Choices A, C, and D are incorrect. This discussion observed by the nurse does not potentially violate these ethical principles. Beneficence refers to taking positive actions to help others over themselves. Autonomy refers to protecting and promoting client independence. Veracity is an ethical principle referring to telling the truth. Honesty supports a trusting nurse-client relationship.
7.
MULTIPLE CHOICE QUESTION
3 mins • 1 pt
The nurse is providing care for a patient recently transferred from the post-anesthesia care unit [PACU]. The chart indicates that the patient was medicated for pain 1 hour ago, yet the patient reports that he is experiencing extreme pain. He is not due for further medication until another 2 hours. How might the nurse intervene as a patient advocate?

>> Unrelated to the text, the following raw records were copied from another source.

(** What the service answers to a permitted request, sealed. *)
Definition answer_of (reply : option HttpReply) : Sabcl SabclInnerResponse :=
  match reply with Some r => Ok (mkInnerResponse (hp_status r) (hp_body r)) | None => refuse SABCL_RECIPIENT_UNAVAILABLE end.
Definition carried (reply : option HttpReply) : Prop :=
  match reply with
  | Some r => 100 <= hp_status r <= 599 /\ json_body (hp_body r) /\
      byte_length (text (inner_response_json (mkInnerResponse (hp_status r) (hp_body r)))) <= 65532
  | None => True
  end.
(** A request that the recipient lets through, and the call it makes of it. *)
Record reaches (o : RecipientOptions) (r : SabclInnerRequest) (target : string) : Prop := {
  rs_ok : inner_request_ok r = true;
  rs_body : json_body (iq_body r);
  rs_capability : assertCapability (re_capabilities o) r = Ok tt;
  rs_url : exists origin, url_resolve (iq_path r) (lo_baseUrl (re_loopback o)) = Some (origin, target) /\
    url_origin (lo_baseUrl (re_loopback o)) = Some origin
}.
Lemma dispatch_answers o nonce opened r target st (env : Env) p : or_payload opened = inner_request_json r -> reaches o r target ->
  base64Url 32 (or_messageId opened) = true -> sabclKeyId (pi_keyId (kr_own (re_keyring o))) = true -> String.length nonce = 12%nat ->
  pu_keyId p = pi_keyId (kr_own (re_keyring o)) -> pu_signingPublicKey p = ed25519_public (pi_signingPrivateKey (kr_own (re_keyring o))) ->
  let '(reply, env') := call_service (loopback_call (re_loopback o) target r) env in carried reply ->
  exists res, recipient_dispatch o nonce opened (alone st env) = (res, alone st env') /\
    match reply with
    | None => res = refuse SABCL_RECIPIENT_UNAVAILABLE
    | Some h => exists e, res = Ok (mkOutcomeOf 200 (response_envelope_json e)) /\ response_envelope_ok e = true /\
        openResponse p (or_responseSecret opened) (or_messageId opened) e =
          Ok (inner_response_json (mkInnerResponse (hp_status h) (hp_body h)))
    end.
Proof.
  intros Hpl [Hok Hbody Hcap (origin & Hres & Horigin)] Hmid Hkey Hnonce Hpk Hsign.
  destruct (call_service _ env) as [reply env'] eqn:Hcall. intros Hcar.
  unfold recipient_dispatch. rewrite Hpl, inner_request_schema by done. rewrite (bind_Ok _ _ _ _ _ r (alone st env)) by done.
  rewrite (bind_Ok _ _ _ _ _ tt (alone st env)) by (by rewrite Hcap). unfold loopback_dispatch. rewrite Hres.
  assert (Hd : forall k : SabclInnerResponse -> SabclM SabclOutcome,
    (('(origin, target) ← require (Some (origin, target)) (SabclError SABCL_RECIPIENT_UNAVAILABLE);
      _ ← throw_when (negb (bool_decide (url_origin (lo_baseUrl (re_loopback o)) = Some origin))) (SabclError SABCL_ROUTE_INVALID);
      reply ← remote (fun env => let '(reply, env) := call_service (loopback_call (re_loopback o) target r) env in (Ok reply, env));
      reply ← require reply (SabclError SABCL_RECIPIENT_UNAVAILABLE);
      mret (mkInnerResponse (hp_status reply) (hp_body reply))) ≫= k) (alone st env) =
    match answer_of reply with Ok a => k a (alone st env') | Err e => (Err e, alone st env') end).
  { intros k. unfold mbind, M_bind, mret, M_ret, require, throw_when. cbn -[bool_decide remote loopback_call].
    rewrite bool_decide_eq_true_2 by done. cbn -[remote loopback_call]. rewrite remote_alone, Hcall. by destruct reply. }
  rewrite Hd. destruct reply as [h|]; cbn [answer_of refuse]; [|eexists; split; [done|done]].
  destruct Hcar as (Hst & Hb & Hsize).
  destruct (response_roundtrip (kr_own (re_keyring o)) (or_messageId opened) (inner_response_json (mkInnerResponse (hp_status h) (hp_body h)))
    nonce (or_responseSecret opened) p Hmid Hkey Hnonce (inner_response_plain (mkInnerResponse (hp_status h) (hp_body h)) Hb) Hsize Hpk Hsign) as (e & Hseal & Heok & Hopen).
  eexists. split; [rewrite (bind_Ok _ _ _ _ _ e (alone st env')) by (by rewrite Hseal); reflexivity|]. by exists e.
Qed.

Contact the physician regarding the need for more effective pain management.
Assist the patient to use non-pharmacological pain management strategies.
Explain to the patient that giving the pain medication too soon can be dangerous.
Provide a quiet environment to help the patient rest and cope with his pain level.
Answer explanation
Explanation
Choice A is correct. An essential aspect of advocacy is speaking on behalf of the patient, to help meet the patient’s needs, such as when calling the physician to discuss the need for more effective pain management – since it is the patient’s fundamental right to be free from pain.
Choices B and D are incorrect. These are nursing interventions that can be employed to enhance the prescribed pain medication but do not meet defining characteristics related to advocacy.
Choice C is incorrect. While this is factual information, it does not address the need to provide adequate pain management.